Will looked at his team. Tyson bleeding from the forehead, still upright. Don's shaking hands, starting to steady. Maddie with ichor drying in her hair, already scanning the cavern walls. Allison, mana-depleted and pale, watching him with the careful attention of someone who'd been monitoring his vitals since the arrow hit the stalactite.
He got up.
-------------
P.A.C.I.F.I.C. Bunker
The air in the Subsurface Logistics wing didn't smell like the apocalypse. It smelled like lemon-scented industrial cleaner and expensive toner.
"The Science Division is complaining about asset termination again," the Lead Analyst sighed, sliding a tablet across the sleek glass desk. "They claim the specimens in the Western Sector are unique biological anomalies that deserve study."

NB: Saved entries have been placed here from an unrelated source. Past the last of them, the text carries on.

Lemma every_reply_is_200_witness :
  plain_reply (reply unknown_endpoint).
Proof.
  apply (proj2 (proj2 (every_reply_is_200 []))
           Cases.url_path "/nowhere?verbose=1" (reply unknown_endpoint)).
  left. reflexivity.
Defined.

(** ** Looking an execution up *)

Lemma fixed_not_found_iff (d : store) (id : string) :
  Fixed.handle_get_execution d id = not_found
  <-> lookup (api_file_name id) d = None.
Proof.
  unfold Fixed.handle_get_execution, Base.handle_get_execution.
  destruct (lookup (api_file_name id) d) as [f|].
  - destruct (read_lines f); split; discriminate.
  - split; reflexivity.
Qed.

Lemma enhanced_not_found_iff (d : store) (id : string) :
  Enhanced.handle_get_execution d id = not_found
  <-> lookup (api_file_name id) d = None.
Proof.
  unfold Enhanced.handle_get_execution.
  destruct (lookup (api_file_name id) d) as [f|].
  - destruct (read_lines f); split; discriminate.
  - split; reflexivity.
Qed.

(** C6, as the code has it.  [getById] answers "Execution not found"
    exactly when the directory has no file [exec_<id>.json]; a file that
    exists, opens and holds no parseable line is answered with the
    well-formed object of an empty list of entries and count 0. *)
Theorem not_found_iff_file_absent (d : store) (id : string) :
  (Fixed.handle_get_execution d id = not_found
   <-> lookup (api_file_name id) d = None)
  /\ (Enhanced.handle_get_execution d id = not_found
      <-> lookup (api_file_name id) d = None)
  /\ (forall f,
        lookup (api_file_name id) d = Some f ->
        readable f = true ->
        entries_of (lines_of (holds f)) = [] ->
        Fixed.handle_get_execution d id = no_entries id
        /\ Enhanced.handle_get_execution d id = no_entries id).
Proof.
  split; [apply fixed_not_found_iff|].
  split; [apply enhanced_not_found_iff|].
  intros f Hf Hr He.
  unfold Fixed.handle_get_execution, Base.handle_get_execution,
    Enhanced.handle_get_execution, read_lines.
  rewrite Hf, Hr, He. split; reflexivity.
Qed.

Lemma not_found_iff_file_absent_witness :
  Fixed.handle_get_execution Sample.garbled "x" = no_entries "x"
  /\ Enhanced.handle_get_execution Sample.garbled "x" = no_entries "x".
Proof.
  apply (proj2 (proj2 (not_found_iff_file_absent Sample.garbled "x"))
           (Sample.events_file 5 [Malformed; Blank]));
    reflexivity.
Defined.

(** C6, as the claim has it, fails: the file [exec_x.json] holds no
    parseable event, and both servers answer with a well-formed object,
    not with "Execution not found". *)
Lemma garbled_file_is_found :
  entries_of [Malformed; Blank] = []
  /\ Fixed.handle_get_execution Sample.garbled "x" = no_entries "x"
  /\ Enhanced.handle_get_execution Sample.garbled "x" = no_entries "x"
  /\ no_entries "x" <> not_found.
Proof. repeat split; try reflexivity. discriminate. Qed.

(** ** The wrapper's file and the servers' file *)

Lemma lookup_write_same (name : string) (f : file) (d : store) :
  lookup name (Wrapper.write_file name f d) = Some f.
Proof.
  induction d as [|[n g] d IH]; simpl.
  - now rewrite String.eqb_refl.
  - destruct (n =? name) eqn:E; simpl.
    + now rewrite String.eqb_refl.
    + now rewrite E.
Qed.

Lemma lookup_write_other (name other : string) (f : file) (d : store) :
  other <> name ->
  lookup other (Wrapper.write_file name f d) = lookup other d.
Proof.
  intros Hne. induction d as [|[n g] d IH]; simpl.
  - apply String.eqb_neq in Hne. rewrite String.eqb_sym in Hne. now rewrite Hne.
  - destruct (n =? name) eqn:E; simpl.
    + apply String.eqb_eq in E. subst n.
      destruct (name =? other) eqn:E'; [|reflexivity].
      apply String.eqb_eq in E'. congruence.
    + now rewrite IH.
Qed.

Lemma api_name_is_not_wrapper_name (id rest : string) :
  api_file_name id <> Wrapper.log_file_name ("exec-" ++ rest).
Proof. unfold api_file_name, Wrapper.log_file_name. simpl. congruence. Qed.

Section WrapperFacts.

Variable isoformat : Z -> string.
Variable strftime : Z -> string.
Variable md5_hexdigest : string -> string.

Let create := Wrapper.create_log_entry isoformat strftime md5_hexdigest.
Let run := Wrapper.wrap_execute isoformat strftime md5_hexdigest.
(** One iteration whose first [Get] answers [llv]. *)
Lemma lvm_WaitForStatusUpdate_loop_step (fuel : nat) (c : Z) (sizeEquals : bool)
    (tr : Trace) (llv : LVMLogicalVolume) :
  observes w name namespace tr 0 llv ->
  WaitForStatusUpdate_loop w (S fuel) name namespace llvSize delta c sizeEquals tr
  = let tr1 := tr ++ [EvAfter (500 * Millisecond); EvDone; EvGet name namespace] in
    let c1 := int_wrap (c + 1) in
    match llv_Status llv with
    | Some status =>
        let sizeEquals1 := AreSizesEqualWithinDelta llvSize (ActualSize status) delta in
        if String.eqb (Phase status) "Failed" then
          (Some (c1, Some (Errorf "LVM Logical Volume %s failed, reason: %s"
                                  [ArgS name; ArgS (Reason status)] None)), tr1)
        else if String.eqb (Phase status) "Created" && sizeEquals1 then
          (Some (c1, None), tr1)
        else WaitForStatusUpdate_loop w fuel name namespace llvSize delta c1 sizeEquals1 tr1
    | None => WaitForStatusUpdate_loop w fuel name namespace llvSize delta c1 sizeEquals tr1
    end.
Proof.
  intros [Hdone Hget]. rewrite Nat.add_0_r in Hdone, Hget.
  cbn [WaitForStatusUpdate_loop].
  unfold bind at 1. unfold After at 1.
  unfold bind at 1. unfold Done at 1.
  rewrite calls_app. simpl (calls isDone [_]). rewrite Nat.add_0_r, Hdone.
  unfold bind at 1. unfold GetLVMLogicalVolume at 1.
  change (Z.to_nat KubernetesApiRequestLimit) with 3%nat.
  cbn [GetLVMLogicalVolume_loop].
  unfold bind at 1. unfold Get at 1.
  rewrite !calls_app. simpl (calls isGet [_]). rewrite !Nat.add_0_r, Hget.
  unfold ret at 1. cbv zeta.
  replace (((tr ++ [EvAfter (500 * Millisecond)]) ++ [EvDone]) ++ [EvGet name namespace])
    with (tr ++ [EvAfter (500 * Millisecond); EvDone; EvGet name namespace])
    by (rewrite <- !app_assoc; reflexivity).
  destruct (llv_Status llv) as [status |]; [| reflexivity].
  unfold LLVStatusFailed, LLVStatusCreated.
  destruct (String.eqb (Phase status) "Failed"); [reflexivity |].
  destruct (String.eqb (Phase status) "Created"); [| reflexivity].
  destruct (AreSizesEqualWithinDelta llvSize (ActualSize status) delta); reflexivity.
Qed.

Lemma lvm_WaitForStatusUpdate_loop_waits :
  forall (k fuel : nat) (c : Z) (sizeEquals : bool) (tr : Trace),
    waitsThrough w name namespace (stillWaitingLvm llvSize delta) tr k ->
    exists c' sizeEquals' tr',
      WaitForStatusUpdate_loop w (k + fuel) name namespace llvSize delta c sizeEquals tr
      = WaitForStatusUpdate_loop w fuel name namespace llvSize delta c' sizeEquals' tr'
      /\ int_wrap (c' + 1) = int_wrap (c + Z.of_nat k + 1)
      /\ calls isDone tr' = (calls isDone tr + k)%nat
      /\ calls isGet tr' = (calls isGet tr + k)%nat.
Proof.
  induction k as [| k IH]; intros fuel c sizeEquals tr Hwait.
  - exists c, sizeEquals, tr. simpl. rewrite Z.add_0_r, !Nat.add_0_r. repeat split.
  - destruct (Hwait 0%nat ltac:(lia)) as (Hdone & llv & Hget & Hstill).
    assert (Hobs : observes w name namespace tr 0 llv) by (split; assumption).
    set (tr1 := tr ++ [EvAfter (500 * Millisecond); EvDone; EvGet name namespace]).
    assert (Hd1 : calls isDone tr1 = S (calls isDone tr)).
    { unfold tr1. rewrite calls_app. simpl. lia. }
    assert (Hg1 : calls isGet tr1 = S (calls isGet tr)).
    { unfold tr1. rewrite calls_app. simpl. lia. }
    assert (Hwait1 : waitsThrough w name namespace (stillWaitingLvm llvSize delta) tr1 k).
    { intros j Hj. destruct (Hwait (S j) ltac:(lia)) as (Hdj & llvj & Hgj & Hsj).
      rewrite Hd1, Hg1. split.
      - rewrite <- Hdj. f_equal. lia.
      - exists llvj. split; [| assumption]. rewrite <- Hgj. f_equal. lia. }
    change (S k + fuel)%nat with (S (k + fuel)).
    rewrite (lvm_WaitForStatusUpdate_loop_step (k + fuel) c sizeEquals tr llv Hobs).
    cbv zeta. fold tr1.
    unfold stillWaitingLvm in Hstill.
    destruct (llv_Status llv) as [status |].
    + destruct (String.eqb (Phase status) "Failed"); [discriminate |].
      destruct (String.eqb (Phase status) "Created"
                && AreSizesEqualWithinDelta llvSize (ActualSize status) delta);
        [discriminate |].
      destruct (IH fuel (int_wrap (c + 1))
                  (AreSizesEqualWithinDelta llvSize (ActualSize status) delta) tr1 Hwait1)
        as (c' & se' & tr' & Hrun & Hc & Hd & Hg).
      exists c', se', tr'. split; [exact Hrun |]. split; [| split; lia].
      rewrite Hc. rewrite <- Z.add_assoc, int_wrap_add_l. f_equal. lia.
    + destruct (IH fuel (int_wrap (c + 1)) sizeEquals tr1 Hwait1)
        as (c' & se' & tr' & Hrun & Hc & Hd & Hg).
      exists c', se', tr'. split; [exact Hrun |]. split; [| split; lia].
      rewrite Hc. rewrite <- Z.add_assoc, int_wrap_add_l. f_equal. lia.
Qed.

Lemma lvm_WaitForStatusUpdate_reaches (k fuel : nat) (tr : Trace) (llv : LVMLogicalVolume) :
  waitsThrough w name namespace (stillWaitingLvm llvSize delta) tr k ->
  observes w name namespace tr k llv ->
  exists c' sizeEquals' tr',
    WaitForStatusUpdate w (S k + fuel) name namespace llvSize delta tr
    = WaitForStatusUpdate_loop w (S fuel) name namespace llvSize delta c' sizeEquals' tr'
    /\ int_wrap (c' + 1) = int_wrap (Z.of_nat (S k))
    /\ observes w name namespace tr' 0 llv
    /\ calls isGet tr' = (calls isGet tr + k)%nat.
Proof.
  intros Hwait [Hdone Hget].
  destruct (lvm_WaitForStatusUpdate_loop_waits k (S fuel) 0 false tr Hwait)
    as (c' & se' & tr' & Hrun & Hc & Hd & Hg).
  exists c', se', tr'. unfold WaitForStatusUpdate.
  replace (S k + fuel)%nat with (k + S fuel)%nat by lia.
  split; [exact Hrun |]. split; [| split; [split |]].
  - rewrite Hc. f_equal. lia.
  - rewrite Nat.add_0_r, Hd. assumption.
  - rewrite Nat.add_0_r, Hg. assumption.
  - assumption.
Qed.
End LvmWait.
(** * LouiEriksson::Hashmap (Hashmap.hpp, version 2.2.1)

    A shallow embedding of the separate-chaining hash map of
    [Hashmap.hpp] and the properties of its specification.

    - [m_Buckets] is a [list] of buckets, a bucket a [list] of
      [KeyValuePair]; [m_Size] is a 64-bit [size_t], kept as a [Z] with
      its wrap-around written out ([SizeT.wrap]).
    - The static recursive mutex serialises the operations; every
      operation below is one such serialised step.
    - Exceptions are explicit. Two steps can throw: the construction of
      a [KeyValuePair] inside [emplace_back] (the copy of a key or
      value, or the allocation behind it), given by the oracle
      [copy_throws]; and [m_Buckets.resize], when it is asked for more
      buckets than can be allocated ([bucket_limit], at most
      [max_size()]): [std::length_error] or [std::bad_alloc]. In
      [Resize] the latter is caught; a constructor that is asked for
      more lets it out, and there is no table. [std::hash] is total;
      assignments of values and copies of the bucket vector (the
      snapshot of [Resize] and its rollback) do not throw.
    - Integer division by zero ([hash % m_Buckets.size()] on an empty
      bucket vector) is undefined behaviour, not an exception: the
      operations that can reach it, [ContainsKey] and [Remove], return a
      [behaviour]. [Add] and [Assign] cannot: the resize check leaves
      them at least one bucket ([grow_if_full_positive]).
    - [Resize] and [Assign] call each other; the recursion is on a fuel
      argument, and [Resize] starts with more fuel than it has entries
      ([Resize_terminates]).
    - A [const_iterator] is a position in [m_Buckets] and one in the
      bucket there. Incrementing an inner iterator that cannot be
      dereferenced, and dereferencing the end of [m_Buckets], are
      undefined behaviour, as for every iterator of a [std::vector]. *)

From stdpp Require Import list numbers strings.

Local Open Scope Z_scope.

(** ** size_t arithmetic *)

Module SizeT.

Definition modulus : Z := 2 ^ 64.

(** Unsigned 64-bit wrap-around. *)
Definition wrap (z : Z) : Z := z mod modulus.

(** [m_Buckets.max_size()]: the largest number of buckets that
    [m_Buckets.resize] accepts, [PTRDIFF_MAX / sizeof(std::vector)] on a
    64-bit target. *)
Definition max_size : Z := (2 ^ 63 - 1) / 24.

End SizeT.

(** ** Exceptions and undefined behaviour *)

(** What a [catch] clause can tell apart: [catch (const std::exception&)]
    catches only the first kind, [catch (...)] both. *)
Inductive exception : Type :=
  | std_exception
  | other_exception.

(** A [std::exception_ptr]: [None] is [nullptr]. *)
Definition exception_ptr : Type := option exception.

(** The result of an operation that may divide by zero. *)
Inductive behaviour (A : Type) : Type :=
  | Defined (a : A)
  | Undefined.

Arguments Defined {A} a.
Arguments Undefined {A}.

(** ** The key and value types *)

(** [std::hash<Tk>]: the hash code of a key, a [size_t]. *)
Class StdHash (Tk : Type) := GetHashcode : Tk → Z.

(** How keys and values copy and move.
    - [copy_throws k v]: what constructing [KeyValuePair(k, v)] in
      [emplace_back] throws, if anything.
    - [moved_from v]: the state [std::move] leaves a value in after a
      move assignment took it (the value itself for a trivially copyable
      type, the empty string for a [std::string]). *)
Class Element (Tk Tv : Type) := {
  copy_throws : Tk → Tv → exception_ptr;
  moved_from : Tv → Tv
}.

(** What [m_Buckets.resize] can allocate: a request for at most
    [bucket_limit] buckets succeeds, a larger one throws,
    [std::length_error] when it is above [max_size()] and
    [std::bad_alloc] otherwise, both derived from [std::exception].
    There is always room for one bucket. *)
Class Allocator := {
  bucket_limit : Z;
  bucket_limit_range :
    (1 <=? bucket_limit) && (bucket_limit <=? SizeT.max_size) = true
}.

(** ** Data model *)

Record KeyValuePair (Tk Tv : Type) : Type := mkKeyValuePair {
  first : Tk;
  second : Tv
}.

Arguments mkKeyValuePair {Tk Tv} first second.
Arguments first {Tk Tv} k.
Arguments second {Tk Tv} k.

Record Hashmap (Tk Tv : Type) : Type := mkHashmap {
  m_Buckets : list (list (KeyValuePair Tk Tv));
  m_Size : Z
}.

Arguments mkHashmap {Tk Tv} m_Buckets m_Size.
Arguments m_Buckets {Tk Tv} h.
Arguments m_Size {Tk Tv} h.

Section Operations.

Context {Tk Tv : Type} `{!StdHash Tk} `{!Element Tk Tv} {Allocator0 : Allocator}.

Local Abbreviation KVP := (KeyValuePair Tk Tv).
Local Abbreviation Map := (Hashmap Tk Tv).

(** [m_Buckets.size()]. *)
Definition capacity (m : Map) : Z := Z.of_nat (length (m_Buckets m)).

(** [size()]. *)
Definition size (m : Map) : Z := m_Size m.

(** [empty()]. *)
Definition empty (m : Map) : bool := size m =? 0.

(** All entries, bucket by bucket ([GetAll]). *)
Definition GetAll (m : Map) : list KVP := concat (m_Buckets m).

Definition Keys (m : Map) : list Tk := first <$> GetAll m.

Definition Values (m : Map) : list Tv := second <$> GetAll m.

(** [GetHashcode(kvp.first) == hash]. *)
Definition hash_matches (hash : Z) (kvp : KVP) : bool :=
  GetHashcode (first kvp) =? hash.

(** [hash % m_Buckets.size()], as a position in [m_Buckets]. *)
Definition bucket_index (hash : Z) (m : Map) : nat :=
  Z.to_nat (hash mod capacity m).

(** [m_Buckets[i]]. *)
Definition bucket_at (m : Map) (i : nat) : list KVP := m_Buckets m !!! i.

(** The scan of [Assign]: the first entry whose hash matches gets the new
    value; [None] when no entry matches ([exists] stays false). *)
Fixpoint assign_in_bucket (hash : Z) (v : Tv) (bucket : list KVP)
  : option (list KVP) :=
  match bucket with
  | [] => None
  | kvp :: rest =>
      if hash_matches hash kvp
      then Some (mkKeyValuePair (first kvp) v :: rest)
      else cons kvp <$> assign_in_bucket hash v rest
  end.

(** The scan of [Remove]: the first entry whose hash matches is erased;
    [None] when no entry matches. *)
Fixpoint erase_in_bucket (hash : Z) (bucket : list KVP)
  : option (list KVP) :=
  match bucket with
  | [] => None
  | kvp :: rest =>
      if hash_matches hash kvp
      then Some rest
      else cons kvp <$> erase_in_bucket hash rest
  end.

(** *** Construction *)

(** [Hashmap(const size_t& _capacity = 1U)], for a capacity of at most
    [bucket_limit]: above it [m_Buckets.resize] throws out of the
    constructor and no table is constructed. *)
Definition Hashmap_capacity (_capacity : Z) : Map :=
  mkHashmap (replicate (Z.to_nat _capacity) []) 0.

(** *** Add, Assign and Resize *)

(** The table after [m_Size++] and a [bucket.emplace_back(_key, _value)]
    that did not throw. *)
Definition appended (_key : Tk) (_value : Tv) (m : Map) : Map :=
  let i := bucket_index (GetHashcode _key) m in
  mkHashmap (<[i := bucket_at m i ++ [mkKeyValuePair _key _value]]> (m_Buckets m))
            (SizeT.wrap (m_Size m + 1)).

(** The table after the scan of [Assign] replaced a value, [bucket']
    being the addressed bucket after the scan. *)
Definition overwritten (_key : Tk) (bucket' : list KVP) (m : Map) : Map :=
  mkHashmap (<[bucket_index (GetHashcode _key) m := bucket']> (m_Buckets m))
            (m_Size m).

(** The [if (m_Size >= m_Buckets.size()) Resize(m_Buckets.size() * 2U)]
    that opens [Add] and [Assign]. The second component is an exception
    that left [Resize]. *)
Definition grow_if_full
    (resize : Z → Map → option (Map * exception_ptr)) (m : Map)
  : option (Map * exception_ptr) :=
  if capacity m <=? m_Size m
  then resize (SizeT.wrap (capacity m * 2)) m
  else Some (m, None).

The Security Director didn't even look up from his coffee. "Tell Science that Asset Management isn't about curiosity. It's about Population Smoothing. We have three thousand life-pods and seven million people on the surface. We aren't here to write a textbook. We're here to ensure the math for the Ark remains solvent."
He tapped a blinking red number at the top of his screen:
Oxygen Reserves: 98.4%
"Every un-profiled mouth we bring into this bunker is a 0.0004% drop in the survival probability of the Primary Assets," the Director added. "Relay the Resource Acquisition protocols. We aren't killing them. We're failing to authorize their inclusion in the final headcount."
The Analyst nodded, his voice a perfect corporate flatline.
He didn't think about the families being acquired. He thought about his daughter's piano lessons in the Tier-4 common room.